Experience Required:

  • Typically requires 3 years of experience in a clinical role with at least one year of previous utilization review, discharge planning or case management experience.

Knowledge, Skills & Abilities Required:

  • Ability to handle multiple tasks.
  • Ability to intervene and handle difficult situations.
  • Good verbal and written communication skills. Excellent interpersonal communication and problem-solving skills.
  • Ability to work independently and prioritize assignments, using independent judgement and discretion.
  • Good computer and keyboard proficiency.
  • Demonstrated initiative in process improvement recommendations.
  • Ability to anticipate potential problems and intervene appropriately.

Physical Requirements and Working Conditions:

  • This position requires travel, therefore, will be exposed to weather and road conditions.
  • Operates all equipment necessary to perform the job.
  • Exposed to a normal office environment.
  • Able to handle stress and high workload volumes.
  • Flexible with work assignments.
  • Ability to be cross trained as necessary.
  • Ability to effectively communicate denial of services to members and / or providers.

This job description indicates the general nature and level of work expected of the incumbent. It is not designed to cover or contain a comprehensive listing of activities, duties or responsibilities required of the incumbent. Incumbent may be required to perform other related duties.

Advocate Health Care is the largest health system in Illinois and a national leader in clinical innovation, health outcomes, consumer experience and value-based care.
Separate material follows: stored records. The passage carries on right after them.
(* ===== verification/MshrProofs.v ===== *)
(** * Miss status holding registers: proofs

    Clearing the [downstreamPending] flags through a chain of caches terminates; the MSHR
    keeps its targets in the order they arrived; an invalidation that is ordered before a
    buffered request leaves no upgrade behind; a snoop is handled by the MSHR exactly when
    its request was sent first; the queue of MSHRs keeps its lists consistent. *)

From stdpp Require Import strings sorting.
From S2P Require Import Prelude MemCmd Packet PacketProofs Drain CacheQueue Mshr.

Open Scope Z_scope.

Module MshrProofs.
Import SenderStates Target MSHR.
#[local] Existing Instances MemCmd.Command_eq_dec Target.Source_eq_dec.

(** ** Clearing [downstreamPending] *)

(** Every packet has a proper stack of sender states. *)
Definition stacks_ok (h : Heap) : Prop :=
  ∀ a p, pkts h !! a = Some p → ∃ l, stack_at (states h) (Packet.senderState p) l.

Lemma next_mshr_ok h a p :
  stacks_ok h → pkts h !! a = Some p → ∃ o, next_mshr h p = Ok o.
Proof.
  intros Hs Hp. destruct (Hs a p Hp) as [l Hl]. eexists. unfold next_mshr, Packet.findNextSenderState.
  apply PacketProofs.find_state_spec; [done|]. pose proof (stack_at_size _ _ _ Hl). lia.
Qed.

(** [h'] is [h] with some [downstreamPending] flags cleared. *)
Record cleared (h h' : Heap) : Prop := {
  cl_memory : memory h' = memory h;
  cl_states : states h' = states h;
  cl_pkts : pkts h' = pkts h;
  cl_mshrs : ∀ m, (with_downstreamPending false <$> mshrs h' !! m) =
                  (with_downstreamPending false <$> mshrs h !! m);
  cl_flags : ∀ m x', mshrs h' !! m = Some x' → downstreamPending x' = true → mshrs h !! m = Some x'
}.

#[local] Instance cleared_preorder : PreOrder cleared.
Proof.
  split.
  - intros h. by constructor.
  - intros h1 h2 h3 [? ? ? H1 F1] [? ? ? H2 F2]. constructor; try congruence.
    intros m x Hx Hp. apply F1; [|done]. by apply F2.
Qed.

(** The number of MSHRs whose flag is set. *)
Definition pending (h : Heap) : nat :=
  size (filter (λ '(_, x), downstreamPending x = true) (mshrs h)).

Lemma pending_cleared h h' : cleared h h' → (pending h' ≤ pending h)%nat.
Proof.
  intros Hc. unfold pending. rewrite <- !size_dom. apply subseteq_size. intros m Hm.
  apply elem_of_dom in Hm as [x Hx]. apply map_lookup_filter_Some in Hx as [Hx Hp].
  apply elem_of_dom. exists x. apply map_lookup_filter_Some. split; [|done]. by eapply (cl_flags h).
Qed.

Lemma clear_one h m x :
  mshrs h !! m = Some x → downstreamPending x = true →
  let h' := with_mshr m (with_downstreamPending false x) h in
  cleared h h' ∧ S (pending h') = pending h.
Proof.
  intros Hm Hp h'. split.
  - constructor; try done; cbn.
    + intros m'. destruct (decide (m' = m)) as [->|]; [|by rewrite lookup_insert_ne].
      rewrite lookup_insert_eq, Hm. done.
    + intros m' x'. destruct (decide (m' = m)) as [->|]; [|by rewrite lookup_insert_ne].
      rewrite lookup_insert_eq. by intros [= <-].
  - unfold pending, h'. cbn.
    rewrite map_filter_insert_False by done.
    rewrite <- (insert_delete_id (mshrs h) m x Hm) at 2.
    rewrite map_filter_insert_True by done. rewrite map_size_insert_None; [done|].
    apply map_lookup_filter_None. left. apply lookup_delete_eq.
Qed.

Lemma cleared_stacks h h' : cleared h h' → stacks_ok h → stacks_ok h'.
Proof. intros [? Hs Hp _ _] Hok. unfold stacks_ok. by rewrite Hs, Hp. Qed.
One of the state’s largest private employers, the system serves patients across 11 hospital locations, including two children’s campuses, and more than 250 sites of care. Advocate Health Care, in addition to Aurora Health Care in Wisconsin and Atrium Health in the Carolinas, Georgia and Alabama, is now a part of Advocate Health, the third-largest nonprofit, integrated health system in the United States. Committed to providing equitable care for all, Advocate Health provides nearly $5 billion in annual community benefits.